Así es , el asistente observó cuidadosamente su estado de ánimo antes de responder. Me dijeron que Wangye había dado a Wangfei el control total de la Mansión Wang, incluso su cuidador de confianza tuvo que hacerse a un lado.

Como el eterno dicho, incluso los héroes son conquistados por la belleza... El príncipe heredero sonrió: Parece que el segundo hermano ha caído de verdad, la única pregunta es si será capaz de volver a levantarse.

El asistente halagó: Una Wangye que se casó con un hombre. Sin una descendencia, ¿cómo podría levantarse? Es un pozo del que nunca podrá salir.

El príncipe heredero se levantó y dio dos pasos con una cara sonriente: Aun así, no debemos ser negligentes.

. . .

Cuando el último envío llegó al almacén de Tian Yi Fang, sólo faltaban tres días para la víspera de Año Nuevo. Después de haber pasado los últimos días corriendo de un lado a otro para asegurarse de que los envíos fueran impecables, por fin podían pasar el Año Nuevo en paz.

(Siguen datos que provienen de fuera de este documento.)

(* ===== verification/TermCommands.v ===== *)
(** * Terminal: built-in commands

    [drivers/terminal/src/commands/] and [ipc_client.rs].  A command is a
    function from its arguments, the current directory and the tick counter to
    what it prints, the new current directory and its result; [None] is a
    panic.  A local array filled from the left is the list of the bytes written
    so far, and writing past its end panics. *)

From S2P Require Import Prelude Graphics Canvas TermBuffer TermWindow TermParser.

Definition txt (s : string) : list Z := display_bytes s.

(** ** Lines *)

(** [line[pos] = b; pos += 1] on an array of [N] bytes. *)
Definition put (N : nat) (l : list Z) (b : Z) : option (list Z) := if (length l <? N)%nat then Some (l ++ [b]) else None.
Definition put_all (N : nat) (l s : list Z) : option (list Z) := for_each (put N) l s.

(** [for byte in s { if pos < lim { .. } }] *)
Definition put_upto (N lim : nat) (l s : list Z) : option (list Z) :=
  for_each (λ l b, if (length l <? lim)%nat then put N l b else Some l) l s.

(** [while pos < lim { line[pos] = b' '; pos += 1; }] *)
Definition pad (N lim : nat) (l : list Z) : option (list Z) := put_all N l (replicate (lim - length l) 32).

(** The digits of a positive number, most significant first, in an array of 20. *)
Fixpoint dec_loop (fuel : nat) (n : Z) (acc : list Z) : option (list Z) :=
  if n =? 0 then Some acc
  else match fuel with O => None | S fuel => dec_loop fuel (n / 10) ((48 + n mod 10) :: acc) end.

(** [format_number] into a buffer of [cap] bytes: what it writes. *)
Definition format_number (n : Z) (cap : nat) : option (list Z) :=
  if (cap =? 0)%nat then Some []
  else if n =? 0 then Some [48]
  else ds ← dec_loop 20 n []; Some (if (cap <? length ds)%nat then [] else ds).

(** [pos += format_number(n, &mut line[pos..])] *)
Definition put_number (N : nat) (l : list Z) (n : Z) : option (list Z) :=
  ds ← format_number n (N - length l); Some (l ++ ds).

Como siempre, el carruaje pasó por la Calle Yong Le de camino a Tian Yi Fang. A estas alturas, los edificios de ambos lados se habían decorado con seda roja y farolillos, mientras que la gente de la calle estaba llena de alegría. An Chang Qing miraba por la ventanilla cuando vio a un hombre que se apresuraba a detener el carruaje.

Wangfei, Xian Yu y yo estamos profundamente enamorados. Llevamos mucho tiempo comprometidos. Aunque mi familia está en decadencia, haré todo lo posible por cuidarla. ¡Sólo pido que Wangfei no se interponga en nuestro matrimonio!

El hombre habló con sinceridad mientras se arrodillaba en el suelo. Levantando la cabeza, An Chang Qing vio que era Wu Juan Shu.

Iba vestido con algodón sencillo, una gran diferencia con respecto a la imagen noble del pasado, pero su rostro seguía teniendo un aire de dulzura. A simple vista, parecía que An Chang Qing era un villano que se había interpuesto entre una pareja de tortolitos.

 

 

⎯⎯⎯⎯⎯⎯⎯⎯⎯⎯⎯

El autor tiene algo que decir: 

#Wangye tiene una mina#

Song Song: Soy más rico de lo que puedas imaginar.